Le patient resta seul avec Caboche.
– Eh bien, lui demanda celui-ci, comment allons-nous, mon gentilhomme ?
– Ah ! mon ami ! mon brave ami, mon cher Caboche ! dit Coconnas, sois certain que je serai reconnaissant toute ma vie de ce que tu viens de faire pour moi.
– Peste ! vous avez raison, monsieur, car si on savait ce que j’ai fait pour vous, c’est moi qui prendrais votre place sur ce chevalet, et on ne me ménagerait point, moi, comme je vous ai ménagé.
– Mais comment as-tu eu l’ingénieuse idée…
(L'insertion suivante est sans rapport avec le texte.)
(** ** The evaluators *)

#[export] Instance asset_issue_evaluator : Evaluator asset_issue_operation := {
  ev_state := asset_object; op_fee_payer := ai_issuer; op_fee := ai_fee;
  do_evaluate := asset_issue_do_evaluate; do_apply := asset_issue_do_apply
}.
#[export] Instance asset_reserve_evaluator : Evaluator asset_reserve_operation := {
  ev_state := asset_object; op_fee_payer := ar_payer; op_fee := ar_fee;
  do_evaluate := asset_reserve_do_evaluate; do_apply := asset_reserve_do_apply
}.
#[export] Instance asset_fund_fee_pool_evaluator : Evaluator asset_fund_fee_pool_operation := {
  ev_state := asset_object; op_fee_payer := afp_from_account; op_fee := afp_fee;
  do_evaluate := asset_fund_fee_pool_do_evaluate; do_apply := asset_fund_fee_pool_do_apply
}.
#[export] Instance asset_claim_fees_evaluator : Evaluator asset_claim_fees_operation := {
  ev_state := unit; op_fee_payer := acf_issuer; op_fee := acf_fee;
  do_evaluate := asset_claim_fees_do_evaluate; do_apply := λ d op _, asset_claim_fees_do_apply d op
}.
#[export] Instance asset_update_evaluator : Evaluator asset_update_operation := {
  ev_state := asset_object; op_fee_payer := au_issuer; op_fee := au_fee;
  do_evaluate := asset_update_do_evaluate; do_apply := asset_update_do_apply
}.
#[export] Instance asset_update_bitasset_evaluator : Evaluator asset_update_bitasset_operation := {
  ev_state := asset_object; op_fee_payer := aub_issuer; op_fee := aub_fee;
  do_evaluate := asset_update_bitasset_do_evaluate; do_apply := asset_update_bitasset_do_apply
}.
#[export] Instance asset_update_feed_producers_evaluator : Evaluator asset_update_feed_producers_operation := {
  ev_state := asset_object; op_fee_payer := aup_issuer; op_fee := aup_fee;
  do_evaluate := asset_update_feed_producers_do_evaluate; do_apply := asset_update_feed_producers_do_apply
}.
#[export] Instance asset_publish_feed_evaluator : Evaluator asset_publish_feed_operation := {
  ev_state := asset_object; op_fee_payer := apf_publisher; op_fee := apf_fee;
  do_evaluate := asset_publish_feed_do_evaluate; do_apply := asset_publish_feed_do_apply
}.
#[export] Instance asset_global_settle_evaluator : Evaluator asset_global_settle_operation := {
  ev_state := unit; op_fee_payer := ags_issuer; op_fee := ags_fee;
  do_evaluate := asset_global_settle_do_evaluate; do_apply := λ d op _, asset_global_settle_do_apply d op
}.
#[export] Instance asset_settle_evaluator : Evaluator asset_settle_operation := {
  ev_state := asset_object; op_fee_payer := ase_account; op_fee := ase_fee;
  do_evaluate := asset_settle_do_evaluate; do_apply := asset_settle_do_apply
}.
End operations.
– Voilà, dit Caboche tout en entortillant les jambes de Coconnas dans des linges ensanglantés : j’ai su que vous étiez arrêté, j’ai su qu’on faisait votre procès, j’ai su que la reine Catherine voulait votre mort ; j’ai deviné qu’on vous donnerait la question, et j’ai pris mes précautions en conséquence.
– Au risque de ce qui pouvait arriver ?
– Monsieur, dit Caboche, vous êtes le seul gentilhomme qui m’ait donné la main, et l’on a de la mémoire et un cœur, tout bourreau qu’on est, et peut-être même parce qu’on est bourreau. Vous verrez demain comme je ferai proprement ma besogne.
– Demain ? dit Coconnas.
– Sans doute, demain.
– Quelle besogne ? Caboche regarda Coconnas avec stupéfaction.
– Comment, quelle besogne ? avez-vous donc oublié l’arrêt ?
– Ah ! oui, en effet, l’arrêt, dit Coconnas, je l’avais oublié. Le fait est que Coconnas ne l’avait point oublié, mais qu’il n’y pensait pas. Ce à quoi il pensait, c’était à la chapelle, au couteau caché sous la nappe sacrée, à Henriette et à la reine, à la porte de la sacristie et aux deux chevaux attendant à la lisière de la forêt ; ce à quoi il pensait, c’était à la liberté, c’était à la course en plein air, c’était à la sécurité au-delà des frontières de France.
– Maintenant, dit Caboche, il s’agit de vous faire passer adroitement du chevalet sur la litière. N’oubliez pas que pour tout le monde, et même pour mes valets, vous avez les jambes brisées, et qu’à chaque mouvement vous devez pousser un cri.
– Aïe ! fit Coconnas rien qu’en voyant les deux valets approcher de lui la litière.
– Allons ! allons ! un peu de courage, dit Caboche ; si vous criez déjà, que direz-vous donc tout à l’heure ?
– Mon cher Caboche, dit Coconnas, ne me laissez pas toucher, je vous en supplie, par vos estimables acolytes ; peut-être n’auraient-ils pas la main aussi légère que vous.
– Posez la litière près du chevalet, dit maître Caboche.
Les deux valets obéirent. Maître Caboche prit Coconnas dans ses bras comme il aurait fait d’un enfant, et le déposa couché sur le brancard ; mais malgré toutes ces précautions, Coconnas poussa des cris féroces. Le brave guichetier parut alors avec une lanterne.
– À la chapelle, dit-il.
Et les porteurs de Coconnas se mirent en route après que Coconnas eut donné à Caboche une seconde poignée de main.
La première avait trop bien réussi au Piémontais pour qu’il fît désormais le difficile.